Mitch Landrieu

Wednesday, December 13, 2017

Under City Council plan, citywide surveillance could expand to places that sell alcohol

Posted By on Wed, Dec 13, 2017 at 4:15 PM

PHOTO BY HARRY FODOR
  • PHOTO BY HARRY FODOR

Bars, breweries, music venues, restaurants, corner stores and any of the hundreds of businesses selling booze in New Orleans would be required to install street-facing cameras outside their doors and submit that footage to the city’s new crime camera nerve center, shared with the New Orleans Police Department and state and federal law enforcement, under the current language of a proposed ordinance that could face the New Orleans City Council as early as Dec. 14.

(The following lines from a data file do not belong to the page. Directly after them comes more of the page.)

(* ===== verification/Startup.v ===== *)
(** The ends of the program: src/scamp/init.go ([Initialize]) and
    src/scamp/mocked.go (the requester used in tests). *)
From S2P Require Import Prelude Strconv GoIO Scanner PacketHeader Packet Message Verify ServiceProxy ServiceCache ServiceCacheFacts Service ServiceFacts Refresher ConfigLine Config ConfigFacts Debugger.

(** ** Initialize *)

(** The package variables [defaultConfig], [DefaultCache] and
    [randomDebuggerString]. *)
Record globals := mkGlobals {
  g_config : option Config;
  g_cache : option CacheRefresher;
  g_debugger : bytes
}.

(** [func SetDefaultConfig(conf *Config)], apart from the loggers. *)
Definition SetDefaultConfig (conf : Config) (g : globals) : globals :=
  mkGlobals (Some conf) (g_cache g) (g_debugger g).

(** [func DefaultConfig() (conf *Config)]. *)
Definition DefaultConfig (g : globals) : outcome unit Config :=
  match g_config g with
  | Some conf => Ok conf
  | None => Panic (bs "Global configuration defaultConfig is not initialized! Call scamp.Initialize() before using package functionality.")
  end.

Inductive init_error :=
| ConfigError (e : bytes)
| NoCachePath
| CacheError (e : refresh_error).

Section initialize.
Context `{Unicode} `{Crypto}.
(** What [os.Open] finds at a path, what the cache finds there, and four
    random bytes. *)
Context (open_file : bytes → bytes + bytes) (cache_at : bytes → cache_file).
Context (randBytes : option bytes).

(** [func initConfig(configPath string) (err error)]: the new configuration
    is the global one even if it could not be loaded. *)
Definition initConfig (configPath : bytes) (g : globals)
    : option (outcome unit (globals * option bytes)) :=
  match Load configPath (open_file configPath) NewConfig with
  | Some (conf, Some e) =>
      Some (Ok (SetDefaultConfig conf g, Some (bs "could not load config: " ++ e)))
  | Some (conf, None) =>
      match scampDebuggerRandomString randBytes with
      | Ok random => Some (Ok (mkGlobals (Some conf) (g_cache g) random, None))
      | Err e => Some (Err e)
      | Panic w => Some (Panic w)
      end
  | None => None
  end.

(** [func Initialize(configPath string, options RefresherOptions) (err error)]. *)
Definition Initialize (configPath : bytes) (options : RefresherOptions) (g : globals)
    : option (outcome unit (globals * option init_error)) :=
  and_then (initConfig configPath g) (λ ge,
    let '(g1, err) := ge in
    match err with
    | Some e => Some (Ok (g1, Some (ConfigError e)))
    | None =>
        match DefaultConfig g1 with
        | Err e => Some (Err e)
        | Panic w => Some (Panic w)
        | Ok conf =>
            match Get (bs "discovery.cache_path") conf with
            | (_, false) => Some (Ok (g1, Some NoCachePath))
            | (cachePath, true) =>
                and_then (NewServiceCache (cache_at cachePath)) (λ ce,
                  match ce.2 with
                  | Some e => Some (Ok (g1, Some (CacheError e)))
                  | None =>
                      match NewCacheRefresher ce.1 options with
                      | Ok r => Some (Ok (mkGlobals (g_config g1) (Some r) (g_debugger g1), None))
                      | Err e => Some (Err e)
                      | Panic w => Some (Panic w)
                      end
                  end)
            end
        end
    end).

(** [Initialize] ends; without an error the default cache is a fresh
    refresher over what the configured file holds, with an error the default
    cache is the one there was. *)
Theorem Initialize_spec configPath options g :
  match Initialize configPath options g with
  | None => False
  | Some (Ok (g', Some _)) => g_cache g' = g_cache g
  | Some (Ok (g', None)) =>
      ∃ conf path c r random, g' = mkGlobals (Some conf) (Some r) random ∧ conf_wf conf
        ∧ scampDebuggerRandomString randBytes = Ok random
        ∧ Load configPath (open_file configPath) NewConfig = Some (conf, None)
        ∧ value_of (bs "discovery.cache_path") conf = Some path
        ∧ NewServiceCache (cache_at path) = Some (Ok (c, None))
        ∧ r_cache r = c ∧ r_initialRefresh r = false ∧ r_options r = options
  | Some _ => True
  end.
Proof.
  unfold Initialize, initConfig. destruct (Load configPath (open_file configPath) NewConfig) as [[conf e]|] eqn:El.
  2:{ unfold Load in El. destruct (open_file configPath) as [x|file]; [done|].
      destruct (doLoad_ends startBufSize MaxScanTokenSize file NewConfig) as (c & Hc & _);
        [by apply Nat.ltb_lt; vm_compute | apply new_conf_wf|]. by rewrite Hc in El. }
  assert (conf_wf conf) as Hw.
  { unfold Load in El. destruct (open_file configPath) as [x|file]; [injection El as <- _; apply new_conf_wf|].
    destruct (doLoad_ends startBufSize MaxScanTokenSize file NewConfig) as (c & Hc & Hcw);
      [by apply Nat.ltb_lt; vm_compute | apply new_conf_wf|]. rewrite Hc in El. by injection El as <- _. }
  destruct e as [e|]; cbn [and_then]; [done|].
  destruct (scampDebuggerRandomString randBytes) as [random|e|w] eqn:Er; cbn [and_then]; try done.
  unfold Get. cbn [DefaultConfig g_config].
  destruct (value_of (bs "discovery.cache_path") conf) as [path|] eqn:Ev; [|done].
  change (default [] (Some path)) with path.
  unfold NewServiceCache. destruct (Refresh_ends (cache_at path) emptyCache) as [o Ho]. rewrite Ho.
  destruct o as [[c [e|]]|e|w]; cbn; try done. unfold NewCacheRefresher.
  destruct (0 <? _)%Z; [|done]. eexists _, path, c, _, random. by repeat (split; [done|]).
Qed.
End initialize.

(** ** The mock requester *)

Record mockedScampRequester := mkMocked { mockRequests : gmap bytes bytes; mockErrors : list bytes }.

Definition NewMockedScampRequester (mocks : gmap bytes bytes) : mockedScampRequester := mkMocked mocks [].

(** [func (r *mockedScampRequester) getMockedResponse(action string)]. *)
Definition getMockedResponse (action : bytes) (r : mockedScampRequester) : outcome bytes Message :=
  match mockRequests r !! action with
  | Some ((_ :: _) as response) => Ok (msg_Write response (SetAction action NewResponseMessage)).1
  | _ => Err (bs "No response was found for action: " ++ action)
  end.

(** [func (r *mockedScampRequester) MockErrors() []error]. *)
Definition MockErrors (r : mockedScampRequester) : list bytes := mockErrors r.

Definition addError (err : bytes) (r : mockedScampRequester) : mockedScampRequester :=
  mkMocked (mockRequests r) (mockErrors r ++ [err]).

(** [func (r *mockedScampRequester) MakeJSONRequest(ctx, mssg, _, _)]. *)
Definition mocked_MakeJSONRequest (mssg : Message) (r : mockedScampRequester)
    : mockedScampRequester * outcome bytes Message :=
  match getMockedResponse (m_Action mssg) r with
  | Ok response => (r, Ok response)
  | Err e => let err := bs "Error getting mocked response: " ++ e in (addError err r, Err err)
  | Panic w => (r, Panic w)
  end.

Definition MakeChannelJSONRequest : outcome bytes Message :=
  Panic (bs "MakeChannelJSONRequest NOT YET SUPPORTED").

(** The mock answers with the registered text, in one packet, or records the
    error it returns. *)
Lemma mocked_reply mssg r :
  match mocked_MakeJSONRequest mssg r with
  | (r', Ok m) => r' = r ∧ mockRequests r !! m_Action mssg = Some (msg_Bytes m)
                  ∧ m_MessageType m = MessageTypeReply ∧ m_Action m = m_Action mssg
  | (r', Err e) => mockErrors r' = mockErrors r ++ [e] ∧ mockRequests r' = mockRequests r
  | (_, Panic _) => False
  end.
Proof.
  unfold mocked_MakeJSONRequest, getMockedResponse.
  destruct (mockRequests r !! m_Action mssg) as [[|c t]|] eqn:E; [done| |done].
  split; [done|]. unfold msg_Bytes. cbn. by rewrite app_nil_r.
Qed.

That proposed requirement falls under a section titled “Participation in Community Security Systems” inside a 22-page ordinance that aims to reconfigure how the city handles permits and violations for businesses selling alcohol.

The requirement — introduced by At-Large Councilwoman Stacy Head at the request of Mayor Mitch Landrieu’s administration — would supplement the more than 200 city-owned crime cameras, piped into a recently opened Real Time Crime Monitoring Center on the edge of the French Quarter. Under Head’s ordinance, the city’s cloud-based platform would archive the footage for no less than two weeks.

That one paragraph in a measure ostensibly tied to streamlining permitting for alcohol vendors has sounded an alarm for police watchdogs, community groups, bars and restaurants — and the ACLU of Louisiana, which announced Dec. 13 that it has “condemned” the measure, which “would threaten privacy rights without effectively reducing crime.”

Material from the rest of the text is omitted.